Si il faut parler de réussite éditoriale il y avait eu entre autres chez Steinkis Les Choses sérieuses pour Marais et Cocteau, un Kessel indomptable, Derrière le rideau pour Montand et Signoret. Cette fois on touche si l’on peut dire à une figure mythique de la littérature féministe, Simone de Beauvoir mais dans un cadre étonnant, elle l’âme sœur de ce cher Jean-Paul qui a parfois encombré nos réflexions philosophiques, celui d’une amoureuse passionnée. Et en prime pour un autre auteur et non des moindres, Nelson Algren américain et auteur de L’Homme au bras d’or livre très noir traduit par Boris Vian et porté à l’écran par Preminger.
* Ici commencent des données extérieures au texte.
(* ===== verification/Exs.v ===== *)
(** The exercises of [uw_cse333/exs]: the insertion sort of [ex1/ex1b.c], the primes of
    [ex4/GetPrime.c] and the vector of [ex5/vector.c] with its program [ex5.c].  An
    array is the list of its cells. *)
From Stdlib Require Import ZArith Lia.
From S2P Require Import Prelude Alloc.
Open Scope Z_scope.

Module Sort.

(** [while (j > 0 && dest[j - 1] > x)] *)
Fixpoint shift_loop (fuel : nat) (dest : list Z) (j x : Z) : res (list Z * Z) :=
  match fuel with
  | O => Err OutOfFuel
  | S fuel' =>
      if 0 <? j then
        let? d := cell dest (j - 1) in
        if x <? d then
          let? dest := set_cell dest j d in
          shift_loop fuel' dest (j - 1) x
        else Ok (dest, j)
      else Ok (dest, j)
  end.

(** [for (uint64_t i = 1; i < length; i++)]; the comparison is unsigned. *)
Fixpoint sort_loop (fuel inner : nat) (source dest : list Z) (i length : Z) : res (list Z) :=
  match fuel with
  | O => Err OutOfFuel
  | S fuel' =>
      if i <? u64 length then
        let? x := cell source i in
        let? (dest, j) := shift_loop inner dest i x in
        let? dest := set_cell dest j x in
        sort_loop fuel' inner source dest (u64 (i + 1)) length
      else Ok dest
  end.

Definition copyAndSort (fuel : nat) (source dest : list Z) (length : Z) : res (list Z) :=
  if length =? 0 then Ok dest
  else
    let? x := cell source 0 in
    let? dest := set_cell dest 0 x in
    sort_loop fuel fuel source dest 1 length.
End Sort.

Module Prime.

(** [while (start < val / 2)] *)
Fixpoint isPrime_loop (fuel : nat) (val start : Z) : res Z :=
  match fuel with
  | O => Err OutOfFuel
  | S fuel' =>
      if start <? val / 2 then
        if val mod start =? 0 then Ok 0 else isPrime_loop fuel' val (u64 (start + 1))
      else Ok 1
  end.
Definition isPrime (fuel : nat) (val : Z) : res Z := isPrime_loop fuel val 2.

(** [while (count != n)] *)
Fixpoint GetPrime_loop (fuel inner : nat) (n start count : Z) : res Z :=
  match fuel with
  | O => Err OutOfFuel
  | S fuel' =>
      if negb (count =? n) then
        let start := u64 (start + 1) in
        if (start mod 2 =? 0) && negb (start =? 2) then GetPrime_loop fuel' inner n start count
        else
          let? p := isPrime inner start in
          GetPrime_loop fuel' inner n start (if p =? 0 then count else s32 (count + 1))
      else Ok start
  end.
Definition GetPrime (fuel : nat) (n : Z) : res Z :=
  if n =? 0 then Ok 0 else GetPrime_loop fuel fuel n 1 0.
End Prime.

Module Vector.
Section vector.
(** What the elements point to; what a fresh array holds. *)
Context {E : Type} (junk : nat -> option E).

Record vector_t : Type := mk_vector { length : Z; array : list (option E) }.

Definition fresh (n : Z) : list (option E) := junk <$> seq 0 (Z.to_nat n).
Definition lift {A} (r : res A) : M mem A := fun m => match r with Ok a => Ok (a, m) | Err e => Err e end.

(** [for (i = i0; i < n; i++) dst[i] = src[i]] and [... = NULL], [n] rounds left. *)
Fixpoint copy_cells (n : nat) (i : Z) (src dst : list (option E)) : res (list (option E)) :=
  match n with
  | O => Ok dst
  | S n' =>
      let? x := cell src i in
      let? dst := set_cell dst i x in
      copy_cells n' (i + 1) src dst
  end.
Fixpoint clear_cells (n : nat) (i : Z) (dst : list (option E)) : res (list (option E)) :=
  match n with
  | O => Ok dst
  | S n' =>
      let? dst := set_cell dst i None in
      clear_cells n' (i + 1) dst
  end.

Definition ResizeArray (arr : list (option E)) (oldLen newLen : Z) : M mem (option (list (option E))) :=
  let* p := alloc in
  match p with
  | None => ret None
  | Some _ =>
      let* a := lift (copy_cells (Z.to_nat oldLen) 0 arr (fresh newLen)) in
      let* a := lift (clear_cells (Z.to_nat (newLen - oldLen)) oldLen a) in
      ret (Some a)
  end.

Definition VectorCreate (n : Z) : M mem (option vector_t) :=
  if n =? 0 then ret None
  else
    let* vec := alloc in
    match vec with
    | None => ret None
    | Some _ =>
        let* arr := alloc in
        match arr with
        | None => do* release 1; ret None
        | Some _ =>
            let* a := lift (clear_cells (Z.to_nat n) 0 (fresh n)) in
            ret (Some (mk_vector n a))
        end
    end.

(** The array and the record. *)
Definition VectorFree (v : option vector_t) : M mem unit :=
  do* ensure AssertFailed (bool_decide (is_Some v));
  do* release 1;
  release 1.

(** The result, the vector, and what is stored in [*prev] if anything is. *)
Definition VectorSet (v : option vector_t) (index : Z) (e : option E) : M mem (bool * option vector_t * option (option E)) :=
  match v with
  | None => ret (false, None, None)
  | Some v =>
      if length v <=? index then
        let newLength := u32 (index + 1) in
        let* newArray := ResizeArray (array v) (length v) newLength in
        match newArray with
        | None => ret (false, Some v, None)
        | Some a =>
            do* release 1;
            let* a := lift (set_cell a index e) in
            ret (true, Some (mk_vector newLength a), None)
        end
      else
        let* old := lift (cell (array v) index) in
        let* a := lift (set_cell (array v) index e) in
        ret (true, Some (mk_vector (length v) a), Some old)
  end.

Definition VectorGet (v : option vector_t) (index : Z) : M mem (option E) :=
  match v with
  | None => ret None
  | Some v => if length v <=? index then ret None else lift (cell (array v) index)
  end.

Definition VectorLength (v : option vector_t) : M mem Z :=
  match v with None => ret (u64 (-1)) | Some v => ret (length v) end.
End vector.
Arguments vector_t E : clear implicits.

(** [ex5.c] *)
Section ex5.
Context (junk : nat -> option Z).
Definition INIT_VEC_SIZE : Z := 4.
Definition FINAL_VEC_SIZE : nat := 10.
Definition EXIT_SUCCESS : Z := 0.
Definition EXIT_FAILURE : Z := 1.

(** [n] numbers left to store, from [i] on; [None] when the program exits. *)
Fixpoint fill (n : nat) (i : Z) (v : option (vector_t Z)) : M mem (option (option (vector_t Z))) :=
  match n with
  | O => ret (Some v)
  | S n' =>
      let* x := alloc in
      match x with
      | None => ret None
      | Some _ =>
          let* (ok, v, _) := VectorSet junk v i (Some i) in
          if negb ok then ret None else fill n' (i + 1) v
      end
  end.

(** The numbers printed. *)
Fixpoint print_from (n : nat) (i : Z) (v : option (vector_t Z)) : M mem (list Z) :=
  match n with
  | O => ret []
  | S n' =>
      let* p := VectorGet v i in
      let* x := get_or BadAccess p in
      let* xs := print_from n' (i + 1) v in
      ret (x :: xs)
  end.
Definition PrintIntVector (v : option (vector_t Z)) : M mem (list Z) :=
  do* ensure AssertFailed (bool_decide (is_Some v));
  let* n := VectorLength v in
  print_from (Z.to_nat n) 0 v.

(** [for (...) free(VectorGet(v, i))]; [free(NULL)] does nothing. *)
Fixpoint free_from (n : nat) (i : Z) (v : option (vector_t Z)) : M mem unit :=
  match n with
  | O => ret tt
  | S n' =>
      let* p := VectorGet v i in
      do* (if p then release 1 else ret tt);
      free_from n' (i + 1) v
  end.

Definition ex5_main : M mem (Z * list Z) :=
  let* v := VectorCreate junk INIT_VEC_SIZE in
  match v with
  | None => ret (EXIT_FAILURE, [])
  | Some _ =>
      let* filled := fill FINAL_VEC_SIZE 0 v in
      match filled with
      | None => ret (EXIT_FAILURE, [])
      | Some v =>
          let* out := PrintIntVector v in
          let* n := VectorLength v in
          do* free_from (Z.to_nat n) 0 v;
          do* VectorFree v;
          ret (EXIT_SUCCESS, out)
      end
  end.
End ex5.
End Vector.
Lemma primes_upto_bound : 65535 < primes_upto (2 ^ 25).
Proof.
  destruct (many_primes 24) as (s & Hs & Hp & Hc). change (Z.of_nat 24) with 24 in *.
  assert (length s <= length (filter (fun q => prime q) (seqZ 2 (2 ^ 25 - 1))))%nat as Hl.
  { rewrite <- (length_fmap Z.of_nat s). apply submseteq_length, NoDup_submseteq.
    - apply NoDup_fmap_2; [intros ??; apply Nat2Z.inj|by apply NoDup_ListNoDup].
    - intros q Hq. apply list_elem_of_fmap in Hq as (m & -> & Hm). apply list_elem_of_In, Hp in Hm as [Hm Hb].
      apply list_elem_of_filter. split; [done|]. apply elem_of_seqZ. pose proof (prime_ge_2 _ Hm).
      change (24 + 1) with 25 in Hb. lia. }
  unfold primes_upto. change (24 + 1) with 25 in Hc. change (2 ^ 24) with 16777216 in Hc. lia.
Qed.

Lemma isPrime_loop_run val : val < 2 ^ 64 -> forall fuel start, 2 <= start -> val / 2 - start < Z.of_nat fuel -> (0 < fuel)%nat ->
  exists b, isPrime_loop fuel val start = Ok (b2z b) /\ (b = true <-> forall d, start <= d < val / 2 -> val mod d <> 0).
Proof.
  intros Hv. assert (val / 2 <= 2 ^ 63) by (apply Z.div_le_upper_bound; bound_lia).
  induction fuel as [|fuel IH]; intros start Hs Hf Hp; [lia|]. cbn [isPrime_loop].
  destruct (Z.ltb_spec start (val / 2)).
  - destruct (Z.eqb_spec (val mod start) 0) as [E|E].
    + exists false. split; [done|]. split; [done|]. intros H'. by destruct (H' start); [lia|].
    + rewrite wrapu_small by bound_lia. destruct (IH (start + 1)) as (b & -> & Hb); [lia..|]. exists b. split; [done|].
      rewrite Hb. split; intros H' d Hd; [destruct (decide (d = start)) as [->|]; [done|]|]; apply H'; lia.
  - exists true. split; [done|]. split; [intros _ d; lia|done].
Qed.
Lemma add_sample_run s xs vs v : sampling s xs vs -> Z.of_nat (length xs) < 2 ^ 31 - 1 ->
  exists s' vs', add_sample v s = Ok (tt, s') /\ sampling s' (xs ++ [v]) vs' /\ settings s' = settings s /\
    world s' = world s /\ cache_buf s' = cache_buf s.
Proof.
  intros [Hk (arr & Ea & Hks & Hla & tail & ->) Hn] Hint. pose proof Hks as (Hs & Hl & Hrest).
  rewrite length_app in Hla. assert (Hlx : length (xs ++ [v]) = S (length xs)) by (rewrite length_app; cbn [length]; lia).
  unfold add_sample. rewrite !bind_gets. unfold get_or. rewrite Ea, bind_ret, Hn.
  destruct (Z.ltb_spec (Z.of_nat (length xs)) (kbest s)).
  - assert (El : length vs = length xs) by lia. destruct tail as [|z tail]; cbn [length] in Hla; [lia|].
    rewrite bind_assoc, (sampler_lift _ (vs ++ v :: tail)) by (rewrite <- El; apply set_cell_middle). rewrite bind_ret.
    destruct (sift_run vs v tail) as (ys1 & ys2 & Ev & H2 & H1 & Er).
    apply (sift_sample s xs _ _ _ _ ys1 ys2); try done; [lia|rewrite length_app; cbn [length]; lia|].
    apply k_smallest_room; [lia|by rewrite <- Ev|done..].
  - assert (tail = []) as -> by (destruct tail; [done|cbn [length] in Hla; lia]). rewrite app_nil_r in *.
    destruct (decide (vs = [])) as [->|Hne]; [cbn in *; lia|]. apply exists_last in Hne as (ys & w & ->).
    rewrite length_app in Hl, Hla. cbn [length] in Hl, Hla. replace (kbest s - 1) with (Z.of_nat (length ys)) by lia.
    rewrite bind_assoc, (sampler_lift _ w) by apply cell_middle. destruct (dlt v w) eqn:Ev.
    + rewrite bind_assoc, (sampler_lift _ (ys ++ [v])) by apply set_cell_middle. rewrite bind_ret.
      destruct (sift_run ys v []) as (ys1 & ys2 & Ey & H2 & H1 & Er).
      apply (sift_sample s xs _ _ _ _ ys1 ys2); try done; [rewrite length_app; cbn [length]; lia|].
      apply (k_smallest_replace _ _ _ _ w); try done; [lia|by rewrite <- Ey].
    + rewrite bind_ret. cbn [Z.to_nat sift]. rewrite (sampler_lift _ (ys ++ [w])) by done. unfold set_values, modify.
      rewrite wraps_small by bound_lia. do 2 eexists. split; [done|]. split; [|done]. split; cbn; [done| |lia].
      exists (ys ++ [w]). split; [done|]. split; [apply k_smallest_drop; [lia|done..]|].
      split; [rewrite length_app; cbn [length]; lia|]. exists []. by rewrite app_nil_r.
Qed.

(** The answer of [has_converged], from what is kept. *)
Definition converged (k : Z) (eps : D) xs vs : bool :=
  (k <=? Z.of_nat (length xs)) &&
  match vs !! O, vs !! Z.to_nat (k - 1) with Some best, Some worst => within eps best worst | _, _ => false end.

Lemma has_converged_run s xs vs : sampling s xs vs -> has_converged s = Ok (converged (kbest s) (epsilon s) xs vs, s).
Proof.
  intros [Hk (arr & Ea & (Hs & Hl & _) & Hla & tail & ->) Hn]. unfold has_converged, converged. rewrite !bind_gets, Hn.
  destruct (Z.leb_spec (kbest s) (Z.of_nat (length xs))); [|done]. rewrite bind_gets, Ea. unfold get_or. rewrite bind_ret.
  rewrite length_app in Hla. assert (tail = []) as -> by (destruct tail; [done|cbn [length] in Hla; lia]). rewrite app_nil_r in *.
  destruct (lookup_lt_is_Some_2 vs 0) as [b Eb]; [lia|]. destruct (lookup_lt_is_Some_2 vs (Z.to_nat (kbest s - 1))) as [w Ew]; [lia|].
  rewrite (sampler_lift _ b), (sampler_lift _ w), bind_gets by (apply cell_at; [lia|done]). by rewrite Eb, Ew.
Qed.

(** ** Clearing the cache *)

(** The buffer has been allocated with its size, or can be; blocks hold an [int]. *)
Record cache_ready s : Prop := {
  ready_bytes : 0 <= cache_bytes s < 2 ^ 31;
  ready_block : 4 <= cache_block s < 2 ^ 31;
  ready_buf : match cache_buf s with
              | Some buf => Z.of_nat (length buf) = cache_bytes s / 4
              | None => refused (cache_bytes s) = false
              end
}.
Les Matins doux d’Ingrid Chabert (Soixante printemps en hiver) et Anne-Perrine Couët (Báthory) au dessin sont une belle ode à l’amour. Dire qu’on est comblé par cette aventure hors normes, qui flirte avec l’improbable est peu dire. Simone le petit Castor de Sartre va vivre intensément une relation fusionnelle entre France et USA de 1947 à 1964. Ce qui n’est pas rien pour l’autrice du Deuxième sexe qui va en plus le présenter à Sartre et lui faire découvrir l’existentialisme, ce qui ne sera pas cela dit avec elle la priorité d’Algren.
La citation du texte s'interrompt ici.